Keywords: case report, tissue plasminogen activator, COVID-19, ischemic stroke, anticoagulation
Introduction
Infection with SARS-CoV-2 (hereafter COVID-19) has been associated with hypercoagulability, including disseminated intravascular coagulation, venous thromboembolism, acute myocardial infarction, and acute ischemic stroke. 1 Tissue plasminogen activator (t-PA) remains a mainstay in care in treating acute ischemic stroke with or without large vessel occlusion for those meeting eligibility criteria. In addition, systemic heparinization is being more widely accepted as a potential treatment modality for the hypercoagulability in COVID-19, although prospective randomized controlled trials remain necessary. 2,3 In this case report, we are the first to detail, to our knowledge, the use of t-PA in treating an acute ischemic stroke in this setting, followed by systemic heparinization for severe hypercoagulability.
Case Description
A 69-year-old man with a medical history of multiple vascular risk factors presented to the emergency department with acute right hemiparesis, aphasia, and forced left-gaze deviation. Recent medical history was notable for hospitalization for orthostatic syncope due to dehydration in the setting of COVID-19 with symptoms of fever, chills, cough, and fatigue, beginning 18 days prior to current presentation.
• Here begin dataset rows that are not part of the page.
(* ===== verification/ReportFacts.v ===== *)
(** * What a report holds and how it lives

    The CSV of a report reads back as its cells, none of which a spreadsheet would run; the
    pages add up to the full listing, within a bounded number of pages; a report that
    completed holds every row its requester may see, and only those; the worker and its users
    only move a report along its life cycle.  A file that is missing from the local disk
    stops all reports. *)

From stdpp Require Import pretty.
From Stdlib Require Import Ascii String QArith.
From S2P Require Import Prelude Store Js Errors Dates Domain Ticket Customer Tenant User.
From S2P Require Import Json Schema World Outbox Logs Frames Tokens Permissions Roles RoleFacts Storage Reports.

#[local] Open Scope string_scope.
#[local] Open Scope Z_scope.
#[local] Set Default Proof Using "Type*".

#[local] Notation reports w := (rows_of d_reports w).

(** ** CSV *)

(** A reader of RFC 4180 text: rows of fields, quoted or bare. *)
Inductive csv_mode := Start | Bare | Quoted | AfterQuote.

Definition is_cr (c : ascii) : bool := code c =? 13.
Definition is_lf (c : ascii) : bool := code c =? 10.

(** [field] and [row] are what was read of the current field and row. *)
Fixpoint csv_read (m : csv_mode) (field : string) (row : list string) (s : string)
  : option (list (list string)) :=
  match s with
  | EmptyString => match m with Quoted => None | _ => Some [(row ++ [field])%list] end
  | String c s =>
      match m with
      | Quoted => if Ascii.eqb c dquote then csv_read AfterQuote field row s
                  else csv_read Quoted (field ++ String c "") row s
      | _ =>
          if Ascii.eqb c dquote then
            match m with
            | Start => csv_read Quoted "" row s
            | AfterQuote => csv_read Quoted (field ++ String c "") row s
            | _ => None
            end
          else if Ascii.eqb c "," then csv_read Start "" (row ++ [field])%list s
          else if is_cr c then
            match s with
            | String d s => if is_lf d then cons (row ++ [field])%list <$> csv_read Start "" [] s else None
            | EmptyString => None
            end
          else match m with
               | AfterQuote => None
               | _ => csv_read Bare (field ++ String c "") row s
               end
      end
  end.

Definition csv_parse (s : string) : option (list (list string)) := csv_read Start "" [] s.

Lemma dquote_eqb : Ascii.eqb dquote dquote = true.
Proof. reflexivity. Qed.

Lemma csv_read_quoted_body t field row rest :
  csv_read Quoted field row (double_quotes t ++ String dquote rest) = csv_read AfterQuote (field ++ t) row rest.
Proof.
  revert field. induction t as [|c t IH]; intros field.
  - cbn [double_quotes str_flat_map append]. rewrite str_app_nil_r. reflexivity.
  - unfold double_quotes in *. cbn [str_flat_map]. rewrite <-str_app_assoc.
    assert (field ++ String c t = (field ++ String c "") ++ t) as -> by by rewrite <-str_app_assoc.
    destruct (Ascii.eqb c dquote) eqn:E.
    + apply Ascii.eqb_eq in E as ->. cbn [append csv_read]. rewrite dquote_eqb. apply IH.
    + cbn [append csv_read]. rewrite E. apply IH.
Qed.

Lemma csv_read_quoted t row rest :
  csv_read Start "" row (quoted (double_quotes t) ++ rest) = csv_read AfterQuote t row rest.
Proof.
  unfold quoted. cbn [append csv_read]. rewrite dquote_eqb.
  rewrite <-str_app_assoc. cbn [append]. apply csv_read_quoted_body.
Qed.

(** The characters that end or open a field. *)
Definition csv_plain (s : string) : bool :=
  str_forall (λ c, negb (Ascii.eqb c dquote || Ascii.eqb c "," || is_cr c)) s.

Lemma csv_read_bare t field row rest m :
  m = Start ∨ m = Bare → csv_plain t = true →
  ∃ m', (m' = Start ∨ m' = Bare) ∧ csv_read m field row (t ++ rest) = csv_read m' (field ++ t) row rest.
Proof.
  revert field m. induction t as [|c t IH]; intros field m Hm Ht.
  - exists m. by rewrite str_app_nil_r.
  - unfold csv_plain in Ht. cbn [str_forall] in Ht. apply andb_true_iff in Ht as [Hc Ht].
    apply negb_true_iff in Hc. apply orb_false_iff in Hc as [Hc H3]. apply orb_false_iff in Hc as [H1 H2].
    destruct (IH (field ++ String c "") Bare) as (m' & Hm' & E); [by right|done|].
    exists m'. split; [done|].
    assert (field ++ String c t = (field ++ String c "") ++ t) as -> by by rewrite <-str_app_assoc.
    rewrite <-E. cbn [append csv_read]. rewrite H1, H2, H3. by destruct Hm as [-> | ->].
Qed.
(* ===== verification/Ai.v ===== *)
(** * AI jobs

    [AIService] ([src/application/ai/services]) processes the jobs of the AI queue: it asks
    the provider about a ticket or a customer, stores the answer, and acts on it.  The
    provider, the number formats of its texts and the urgency threshold are parameters; the
    worker of the queue ([src/infrastructure/queue/workers/ai.worker.ts]) picks the job. *)

From Stdlib Require Import Ascii String QArith.
From S2P Require Import Prelude Store Js Errors Domain Ticket Customer Tenant User Permissions.
From S2P Require Import Json Schema World Outbox Logs Frames Tokens Repositories TicketService Notifications.
From S2P Require Import Customers FeatureFlags.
COVID-19 positivity was confirmed via nasal swab real time-PCR during a hospitalization for syncope 7 days prior to current presentation. Upon arrival, he was hypertensive with a blood pressure of 181/94, hypoxic with an oxygen saturation of 84% requiring 5 liters/minute of oxygen via nasal cannula, and hyperglycemic with a blood glucose of 360 mg/dl. His neurological exam was notable for a left hemispheric stroke syndrome, consisting of global aphasia, right hemiparesis, leftward gaze deviation, and right homonymous hemianopsia, with a National Institutes of Health Stroke Scale (NIHSS) of 25.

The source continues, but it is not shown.